> a = aov(iris$Petal.Width ~ iris$Species) > a Call: aov(formula = iris$Petal.Width ~ iris$Species) Terms: iris$Species Residuals Sum of Squares 80.41333 6.15660 Deg. of Freedom 2 147 Residual standard error: 0.20465 Estimated effects may be unbalanced
Look. You should call summary on the ret. val of aov to get the following statistics.
> summary(a) Df Sum Sq Mean Sq F value Pr(>F) iris$Species 2 80.413 40.207 960.01 < 2.2e-16 *** Residuals 147 6.157 0.042 — Signif. codes: 0 ‘***’ 0.001 ‘**’ 0.01 ‘*’ 0.05 ‘.’ 0.1 ‘ ’ 1
Because P value is very small, H0 is rejected; Petal.Width is different depending on Species.
We can draw a boxplot to visualize this:
Some texts[1] explain that F statistics in ANOVA is (between class variance) / (within class variance) while others say F is (treatment) / (random error), but they basically evaluate the same thing.

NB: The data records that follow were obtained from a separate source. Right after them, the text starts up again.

(* ===== verification/Bitarithm.v ===== *)
(** * Bit arithmetic (core/bitarithm.c, core/include/bitarithm.h)

    The scheduler finds the next run queue with [bitarithm_lsb].  [unsigned] has
    32 bits ([ARCH_32_BIT]). *)

From S2P Require Import Prelude.

(** The branch-free logarithm of the 32-bit build. *)
Definition bitarithm_msb (v : Z) : Z :=
  let r := Z.shiftl (b2z (0xFFFF <? v)) 4 in let v := Z.shiftr v r in
  let shift := Z.shiftl (b2z (0xFF <? v)) 3 in let v := Z.shiftr v shift in let r := Z.lor r shift in
  let shift := Z.shiftl (b2z (0xF <? v)) 2 in let v := Z.shiftr v shift in let r := Z.lor r shift in
  let shift := Z.shiftl (b2z (0x3 <? v)) 1 in let v := Z.shiftr v shift in let r := Z.lor r shift in
  Z.lor r (Z.shiftr v 1).

(** [for (c = 0; v; c++) v &= v - 1]; 33 rounds suffice for 32 bits. *)
Fixpoint bits_set_loop (fuel : nat) (v c : Z) : option Z :=
  match fuel with
  | O => None
  | S fuel => if v =? 0 then Some c else bits_set_loop fuel (Z.land v (u32 (v - 1))) (u32 (c + 1))
  end.

Definition bitarithm_bits_set (v : Z) : option Z := bits_set_loop 33 v 0.

(** The header's wrapper: the result is converted to [uint8_t]. *)
Definition bitarithm_bits_set_u32 (v : Z) : option Z :=
  c ← bitarithm_bits_set v; Some (u8 c).

Definition MultiplyDeBruijnBitPosition : list Z :=
  [0; 1; 28; 2; 29; 14; 24; 3; 30; 22; 20; 15; 25; 17; 4; 8;
   31; 27; 13; 23; 21; 19; 16; 7; 26; 12; 18; 6; 11; 5; 10; 9].

(** The [BITARITHM_LSB_LOOKUP] variant. *)
Definition bitarithm_lsb_lookup (v : Z) : option Z :=
  aget MultiplyDeBruijnBitPosition
    (Z.shiftr (u32 (Z.land v (u32 (- v)) * 0x077CB531)) 27).

(** The portable variant: [while ((v & 0x01) == 0) { v >>= 1; r++; }]; it does
    not terminate for [0], hence the fuel. *)
Fixpoint lsb_loop (fuel : nat) (v r : Z) : option Z :=
  match fuel with
  | O => None
  | S fuel => if Z.land v 1 =? 0 then lsb_loop fuel (Z.shiftr v 1) (r + 1) else Some r
  end.

Definition bitarithm_lsb (v : Z) : option Z := lsb_loop 32 v 0.

(** ** Specifications *)

(** [k] is the position of the lowest set bit. *)
Definition lowest_bit (v k : Z) : Prop :=
  0 ≤ k ∧ Z.testbit v k = true ∧ ∀ i, 0 ≤ i < k → Z.testbit v i = false.

(** The number of set bits below position [n]. *)
Fixpoint popcount (n : nat) (v : Z) : Z :=
  match n with
  | O => 0
  | S n => popcount n v + b2z (Z.testbit v (Z.of_nat n))
  end.

Lemma lowest_bit_exists v n : 0 < v < 2 ^ Z.of_nat n → ∃ k, lowest_bit v k ∧ k < Z.of_nat n.
Proof.
  revert v. induction n as [|n IH]; intros v Hv; [simpl in Hv; lia|].
  rewrite Nat2Z.inj_succ, Z.pow_succ_r in Hv by lia.
  destruct (Z.testbit v 0) eqn:H0.
  - exists 0. split; [|lia]. split; [lia|]. split; [done|]. intros; lia.
  - assert (v = 2 * (v / 2)) as Hv2.
    { rewrite Z.bit0_odd in H0. pose proof (Zdiv2_odd_eqn v) as He. rewrite H0, Z.div2_div in He. lia. }
    destruct (IH (v / 2)) as (k & (Hk0 & Hk & Hlow) & Hkn); [lia|].
    exists (Z.succ k). split; [|lia]. split; [lia|]. rewrite Hv2.
    split; [by rewrite Z.testbit_even_succ|]. intros i Hi.
    destruct (decide (i = 0)) as [->|]; [by rewrite <- Hv2|].
    replace i with (Z.succ (i - 1)) by lia. rewrite Z.testbit_even_succ by lia. apply Hlow. lia.
Qed.

Lemma lowest_bit_unique v j k : lowest_bit v j → lowest_bit v k → j = k.
Proof.
  intros (Hj & Hbj & Hlj) (Hk & Hbk & Hlk).
  destruct (Z.lt_trichotomy j k) as [Hlt|[Heq|Hlt]]; [|done|].
  - rewrite Hlk in Hbj by lia. done.
  - rewrite Hlj in Hbk by lia. done.
Qed.

(** A number is an odd multiple of the power at its lowest bit. *)
Lemma lowest_bit_odd v k : lowest_bit v k → ∃ m, v = 2 ^ k * (2 * m + 1).
Proof.
  intros (Hk & Hb & Hl). exists (v / 2 ^ (k + 1)).
  assert (v mod 2 ^ k = 0) as Hmod.
  { apply Z.bits_inj'. intros i Hi. rewrite Z.bits_0. destruct (decide (i < k)).
    - rewrite Z.mod_pow2_bits_low by lia. apply Hl. lia.
    - apply Z.mod_pow2_bits_high. lia. }
  rewrite Z.testbit_true in Hb by lia.
  rewrite Z.pow_add_r, <- Z.div_div by lia.
  pose proof (Z.div_mod v (2 ^ k)) as Hv. pose proof (Z.div_mod (v / 2 ^ k) 2) as Hq.
  change (2 ^ 1) with 2. lia.
Qed.

Lemma land_neg v k : lowest_bit v k → Z.land v (- v) = 2 ^ k.
Proof.
  intros Hlb. pose proof Hlb as (Hk & _). destruct (lowest_bit_odd v k Hlb) as [m ->].
  replace (- (2 ^ k * (2 * m + 1))) with (2 ^ k * (2 * Z.lnot m + 1)) by (unfold Z.lnot; lia).
  rewrite !(Z.mul_comm (2 ^ k)), <- !Z.shiftl_mul_pow2, <- Z.shiftl_land by lia.
  replace (Z.land _ _) with 1; [by rewrite Z.shiftl_1_l|].
  apply Z.bits_inj'. intros i Hi. rewrite Z.land_spec. destruct (decide (i = 0)) as [->|].
  - by rewrite !Z.testbit_odd_0.
  - replace i with (Z.succ (i - 1)) by lia. rewrite !Z.testbit_odd_succ by lia.
    rewrite Z.lnot_spec by lia. change 1 with (2 * 0 + 1) at 1.
    rewrite Z.testbit_odd_succ, Z.bits_0 by lia. by destruct (Z.testbit m (i - 1)).
Qed.

(** [v & (v - 1)] clears exactly the lowest bit. *)
Lemma land_pred v k i :
  lowest_bit v k → 0 ≤ i →
  Z.testbit (Z.land v (v - 1)) i = Z.testbit v i && negb (i =? k).
Proof.
  intros Hlb Hi. pose proof Hlb as (Hk & Hb & Hl). rewrite Z.land_spec.
  destruct (Z.testbit v i) eqn:Hvi; [|done]. simpl.
  assert (k ≤ i) as Hki.
  { destruct (decide (i < k)); [|lia]. rewrite Hl in Hvi by lia. done. }
  replace (v - 1) with (Z.lnot (- v)) by (unfold Z.lnot; lia). rewrite Z.lnot_spec by lia.
  f_equal. pose proof (land_neg v k Hlb) as Hn. apply (f_equal (λ x, Z.testbit x i)) in Hn.
  rewrite Z.land_spec, Hvi, Z.pow2_bits_eqb in Hn by lia. simpl in Hn.
  rewrite Hn. apply Z.eqb_sym.
Qed.

Lemma popcount_clear n v w k :
  0 ≤ k < Z.of_nat n → Z.testbit v k = true →
  (∀ i, 0 ≤ i → Z.testbit w i = Z.testbit v i && negb (i =? k)) →
  popcount n v = popcount n w + 1.
Proof.
  intros Hk Hb Hw. induction n as [|n IH]; [lia|]. cbn [popcount].
  rewrite (Hw (Z.of_nat n)) by lia. destruct (Z.eqb_spec (Z.of_nat n) k) as [<-|Hne].
  - rewrite Hb. simpl. rewrite Z.add_0_r. f_equal.
    enough (∀ m, (m ≤ n)%nat → popcount m v = popcount m w) as Hm by (by apply Hm).
    induction m as [|m IHm]; intros Hmn; [done|]. cbn [popcount].
    rewrite IHm, Hw by lia. destruct (Z.eqb_spec (Z.of_nat m) (Z.of_nat n)); [lia|].
    by rewrite andb_true_r.
  - rewrite andb_true_r. rewrite IH by lia. lia.
Qed.

Lemma popcount_0 n : popcount n 0 = 0.
Proof. induction n; simpl; [done|]. rewrite Z.bits_0. simpl. lia. Qed.

Lemma popcount_bound n v : 0 ≤ popcount n v ≤ Z.of_nat n.
Proof.
  induction n; cbn [popcount]; [lia|]. destruct (Z.testbit v (Z.of_nat n)); unfold b2z; lia.
Qed.

(** ** Correctness *)

Lemma bits_set_loop_spec fuel v c :
  0 ≤ v < 2 ^ 32 → 0 ≤ c → c + popcount 32 v < 2 ^ 32 → popcount 32 v < Z.of_nat fuel →
  bits_set_loop fuel v c = Some (c + popcount 32 v).
Proof.
  revert v c. induction fuel as [|fuel IH]; intros v c Hv Hc Hmax Hf.
  { pose proof (popcount_bound 32 v). lia. }
  cbn [bits_set_loop]. destruct (Z.eqb_spec v 0) as [->|Hne].
  { by rewrite popcount_0, Z.add_0_r. }
  rewrite (wrap_small 32 (v - 1)) by (unfold uint; lia).
  destruct (lowest_bit_exists v 32) as (k & Hlb & Hk); [lia|].
  pose proof Hlb as (Hk0 & Hb & _).
  assert (popcount 32 v = popcount 32 (Z.land v (v - 1)) + 1) as Hpop
    by (apply (popcount_clear 32 v _ k); [lia|done|intros i Hi; by apply (land_pred v k i)]).
  assert (0 ≤ Z.land v (v - 1) < 2 ^ 32).
  { split; [apply Z.land_nonneg; lia|]. apply Z.le_lt_trans with v; [|lia].
    apply Z.ldiff_le; [lia|]. apply Z.bits_inj'. intros i Hi.
    rewrite Z.ldiff_spec, Z.bits_0, Z.land_spec. by destruct (Z.testbit v i), (Z.testbit (v - 1) i). }
  pose proof (popcount_bound 32 (Z.land v (v - 1))).
  rewrite (wrap_small 32 (c + 1)) by (unfold uint; lia).
  rewrite IH by lia. f_equal. lia.
Qed.

Lemma lsb_loop_spec fuel v r k :
  lowest_bit v k → k < Z.of_nat fuel → lsb_loop fuel v r = Some (r + k).
Proof.
  revert v r k. induction fuel as [|fuel IH]; intros v r k Hlb Hf;
    pose proof Hlb as (Hk & Hb & Hl); [lia|]. cbn [lsb_loop].
  change (Z.land v 1) with (Z.land v (Z.ones 1)).
  rewrite Z.land_ones, Z.pow_1_r, <- Z.bit0_mod by lia.
  destruct (decide (k = 0)) as [->|].
  - rewrite Hb. simpl. by rewrite Z.add_0_r.
  - rewrite Hl by lia. simpl. rewrite (IH _ _ (k - 1)); [f_equal; lia| |lia].
    split; [lia|]. rewrite Z.shiftr_spec by lia. split; [by rewrite Z.sub_add|].
    intros i Hi. rewrite Z.shiftr_spec by lia. apply Hl. lia.
Qed.

(** The perfect hash of the isolated bit, checked for each position. *)
Lemma debruijn_lookup k :
  0 ≤ k < 32 →
  aget MultiplyDeBruijnBitPosition (Z.shiftr (u32 (2 ^ k * 0x077CB531)) 27) = Some k.
Proof.
  intros Hk.
  assert (∀ j, (j < 32)%nat → aget MultiplyDeBruijnBitPosition
    (Z.shiftr (u32 (2 ^ Z.of_nat j * 0x077CB531)) 27) = Some (Z.of_nat j)) as Hall.
  { intros j Hj. do 32 (destruct j as [|j]; [vm_compute; reflexivity|]). lia. }
  specialize (Hall (Z.to_nat k) ltac:(lia)). by rewrite Z2Nat.id in Hall by lia.
Qed.

(** Both implementations of [bitarithm_lsb], [bitarithm_msb] and
    [bitarithm_bits_set] compute the lowest set bit, the highest set bit and the
    number of set bits of every non-zero [unsigned]. *)
Lemma bitarithm_lsb_spec v k :
  0 < v < 2 ^ 32 → lowest_bit v k → bitarithm_lsb v = Some k ∧ bitarithm_lsb_lookup v = Some k.
Proof.
  intros Hv Hlb. destruct (lowest_bit_exists v 32) as (k' & Hlb' & Hk'); [lia|].
  rewrite (lowest_bit_unique _ _ _ Hlb Hlb') in *. split.
  - unfold bitarithm_lsb. by rewrite (lsb_loop_spec 32 v 0 k').
  - unfold bitarithm_lsb_lookup.
    assert (Z.land v (u32 (- v)) = 2 ^ k') as ->.
    { rewrite <- (land_neg v k' Hlb'). unfold wrap. rewrite <- Z.land_ones by lia.
      rewrite (Z.land_comm (- v)), Z.land_assoc, Z.land_ones, Z.mod_small by lia. done. }
    apply debruijn_lookup. destruct Hlb'. lia.
Qed.

Lemma shiftr_log2 v s : 0 ≤ s → 2 ^ s ≤ v → Z.log2 v = s + Z.log2 (Z.shiftr v s).
Proof.
  intros Hs Hv. rewrite Z.log2_shiftr by lia.
  assert (s ≤ Z.log2 v) by (apply Z.log2_le_pow2; lia). lia.
Qed.

(** One halving step of [bitarithm_msb]: after the conditional shift by [s] the
    value fits in [s] bits. *)
Lemma msb_step v s c :
  0 < s → c = 2 ^ s - 1 → 0 < v < 2 ^ (2 * s) →
  let shift := if c <? v then s else 0 in
  0 < Z.shiftr v shift < 2 ^ s ∧ Z.log2 v = shift + Z.log2 (Z.shiftr v shift).
Proof.
  intros Hs -> Hv shift. unfold shift. destruct (Z.ltb_spec (2 ^ s - 1) v).
  - split; [|apply shiftr_log2; lia].
    replace (2 * s) with (s + s) in Hv by lia. rewrite Z.pow_add_r in Hv by lia.
    rewrite Z.shiftr_div_pow2 by lia. split.
    + apply Z.div_str_pos. lia.
    + apply Z.div_lt_upper_bound; lia.
  - rewrite Z.shiftr_0_r. lia.
Qed.

Lemma shiftl_b2z b n : 0 ≤ n → Z.shiftl (b2z b) n = if b then 2 ^ n else 0.
Proof. intros. destruct b; simpl; [by rewrite Z.shiftl_1_l|by rewrite Z.shiftl_0_l]. Qed.

Lemma bitarithm_msb_spec v : 0 < v < 2 ^ 32 → bitarithm_msb v = Z.log2 v.
Proof.
  intros Hv. unfold bitarithm_msb. rewrite !shiftl_b2z by lia. cbv zeta.
  change (2 ^ 4) with 16. change (2 ^ 3) with 8. change (2 ^ 2) with 4. change (2 ^ 1) with 2.
  destruct (msb_step v 16 0xFFFF) as [H1 ->]; [lia|done|done|].
  set (r := if 0xFFFF <? v then 16 else 0) in *. set (v1 := Z.shiftr v r) in *.
  destruct (msb_step v1 8 0xFF) as [H2 ->]; [lia|done|done|].
  set (r1 := if 0xFF <? v1 then 8 else 0) in *. set (v2 := Z.shiftr v1 r1) in *.
  destruct (msb_step v2 4 0xF) as [H3 ->]; [lia|done|done|].
  set (r2 := if 0xF <? v2 then 4 else 0) in *. set (v3 := Z.shiftr v2 r2) in *.
  destruct (msb_step v3 2 0x3) as [H4 ->]; [lia|done|done|].
  set (r3 := if 0x3 <? v3 then 2 else 0) in *. set (v4 := Z.shiftr v3 r3) in *.
  assert (Z.shiftr v4 1 = Z.log2 v4 ∧ 0 ≤ Z.log2 v4 ≤ 1) as [-> Hl].
  { assert (v4 = 1 ∨ v4 = 2 ∨ v4 = 3) as [->|[->| ->]] by lia; split; done. }
  assert (Z.log2 v4 = 0 ∨ Z.log2 v4 = 1) as [->| ->] by lia;
    unfold r, r1, r2, r3; repeat case_match; reflexivity.
Qed.

(** For every non-zero [unsigned] the two implementations of [bitarithm_lsb]
    give the position of the lowest set bit, [bitarithm_msb] that of the highest,
    and [bitarithm_bits_set] the number of set bits. *)
Theorem bitarithm_correct v :
  0 < v < 2 ^ 32 →
  (∃ k, lowest_bit v k ∧ bitarithm_lsb v = Some k ∧ bitarithm_lsb_lookup v = Some k) ∧
  bitarithm_msb v = Z.log2 v ∧
  bitarithm_bits_set v = Some (popcount 32 v) ∧
  bitarithm_bits_set_u32 v = Some (popcount 32 v).
Proof.
  intros Hv. destruct (lowest_bit_exists v 32) as (k & Hlb & _); [lia|].
  split; [exists k; split; [done|]; by apply bitarithm_lsb_spec|].
  split; [by apply bitarithm_msb_spec|].
  pose proof (popcount_bound 32 v) as Hp.
  assert (bitarithm_bits_set v = Some (popcount 32 v)) as Hbs.
  { unfold bitarithm_bits_set. rewrite bits_set_loop_spec by lia. done. }
  split; [done|]. unfold bitarithm_bits_set_u32. rewrite Hbs. mred.
  f_equal. apply wrap_small. unfold uint. lia.
Qed.

Lemma bitarithm_correct_witness :
  (∃ k, lowest_bit 0x80000A00 k ∧ bitarithm_lsb 0x80000A00 = Some k ∧
        bitarithm_lsb_lookup 0x80000A00 = Some k) ∧
  bitarithm_msb 0x80000A00 = Z.log2 0x80000A00 ∧
  bitarithm_bits_set 0x80000A00 = Some (popcount 32 0x80000A00) ∧
  bitarithm_bits_set_u32 0x80000A00 = Some (popcount 32 0x80000A00).
Proof. apply (bitarithm_correct 0x80000A00). lia. Defined.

ANOVA assumes a couple of things.
a) variance should be the same across classes.
b) error should be independent, and gaussian.
c) data from each class is independent.
In the above, I didn’t do much to show that the assumption holds, but one can run
plot(a)
to get some graphs like ‘residual vs fitted’, ‘qq plot’, etc.